→ **WHAT YOU HAVE TO DO**
Lines from the beginning of the data below through the one containing "(** The text" are to be printed exactly as they appear.

(Collected data)
Definition isDigit (a : ascii) : bool :=
  (48 <=? code a)%nat && (code a <=? 57)%nat.

Definition isUpper (a : ascii) : bool :=
  (65 <=? code a)%nat && (code a <=? 90)%nat.

Definition isLower (a : ascii) : bool :=
  (97 <=? code a)%nat && (code a <=? 122)%nat.

(** [[A-Z]] under the [i] flag. *)
Definition isLetter (a : ascii) : bool := isUpper a || isLower a.

Definition toUpper (a : ascii) : ascii :=
  if isLower a then ascii_of_nat (code a - 32) else a.

Definition toLower (a : ascii) : ascii :=
  if isUpper a then ascii_of_nat (code a + 32) else a.

Definition eqb (a b : ascii) : bool := Ascii.eqb a b.

(** A literal character under the [i] flag. *)
Definition eqb_ci (a b : ascii) : bool := Ascii.eqb (toUpper a) (toUpper b).

End Char.

Module Str.

Fixpoint map (f : ascii → ascii) (s : string) : string :=
  match s with
  | EmptyString => EmptyString
  | String a s' => String (f a) (map f s')
  end.

(** [String.prototype.toUpperCase] / [toLowerCase] on the ASCII range. *)
Definition toUpperCase : string → string := map Char.toUpper.
Definition toLowerCase : string → string := map Char.toLower.

Fixpoint take (n : nat) (s : string) : string :=
  match n, s with
  | S n', String a s' => String a (take n' s')
  | _, _ => EmptyString
  end.

(** The text between a position [s] and a later position [s'] of the same
    string, both given as the remaining input. *)
Definition consumed (s s' : string) : string :=
  take (String.length s - String.length s') s.

Fixpoint rev_app (s acc : string) : string :=
  match s with
  | EmptyString => acc
  | String a s' => rev_app s' (String a acc)
  end.

Definition rev (s : string) : string := rev_app s EmptyString.

Fixpoint mem (a : ascii) (s : string) : bool :=
  match s with
  | EmptyString => false
  | String b s' => Ascii.eqb a b || mem a s'
  end.

End Str.

(** ** Regular expressions

    A backtracking matcher in continuation-passing style for the fragment of
    JavaScript regular expressions that the repository uses: character
    classes, concatenation, greedy bounded and unbounded repetition,
    capturing groups and the end-of-input assertion. *)

Module Regex.

Inductive re : Type :=
| Cls (p : ascii → bool)
| Cat (r1 r2 : re)
| Rep (r : re) (lo : nat) (hi : option nat)
| Grp (i : nat) (r : re)
| Eos.

Definition captures : Type := list (nat * string).

Definition cont : Type := string → captures → option (string * captures).

(** Greedy repetition of [body], between [lo] and [n] more times: one more
    round is tried first, and stopping here is the fallback. *)
Section Rep.
Variable body : string → captures → cont → option (string * captures).
Variable k : cont.

Fixpoint rep (n lo : nat) (s : string) (c : captures) {struct n}
  : option (string * captures) :=
  match n with
  | O => match lo with O => k s c | S _ => None end
  | S n' =>
      match body s c (fun s' c' => rep n' (pred lo) s' c') with
      | Some x => Some x
      | None => match lo with O => k s c | S _ => None end
      end
  end.
End Rep.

→ **WRITTEN ANSWER**
Definition isDigit (a : ascii) : bool :=
  (48 <=? code a)%nat && (code a <=? 57)%nat.

Definition isUpper (a : ascii) : bool :=
  (65 <=? code a)%nat && (code a <=? 90)%nat.

Definition isLower (a : ascii) : bool :=
  (97 <=? code a)%nat && (code a <=? 122)%nat.

(** [[A-Z]] under the [i] flag. *)
Definition isLetter (a : ascii) : bool := isUpper a || isLower a.

Definition toUpper (a : ascii) : ascii :=
  if isLower a then ascii_of_nat (code a - 32) else a.

Definition toLower (a : ascii) : ascii :=
  if isUpper a then ascii_of_nat (code a + 32) else a.

Definition eqb (a b : ascii) : bool := Ascii.eqb a b.

(** A literal character under the [i] flag. *)
Definition eqb_ci (a b : ascii) : bool := Ascii.eqb (toUpper a) (toUpper b).

End Char.

Module Str.

Fixpoint map (f : ascii → ascii) (s : string) : string :=
  match s with
  | EmptyString => EmptyString
  | String a s' => String (f a) (map f s')
  end.

(** [String.prototype.toUpperCase] / [toLowerCase] on the ASCII range. *)
Definition toUpperCase : string → string := map Char.toUpper.
Definition toLowerCase : string → string := map Char.toLower.

Fixpoint take (n : nat) (s : string) : string :=
  match n, s with
  | S n', String a s' => String a (take n' s')
  | _, _ => EmptyString
  end.

(** The text between a position [s] and a later position [s'] of the same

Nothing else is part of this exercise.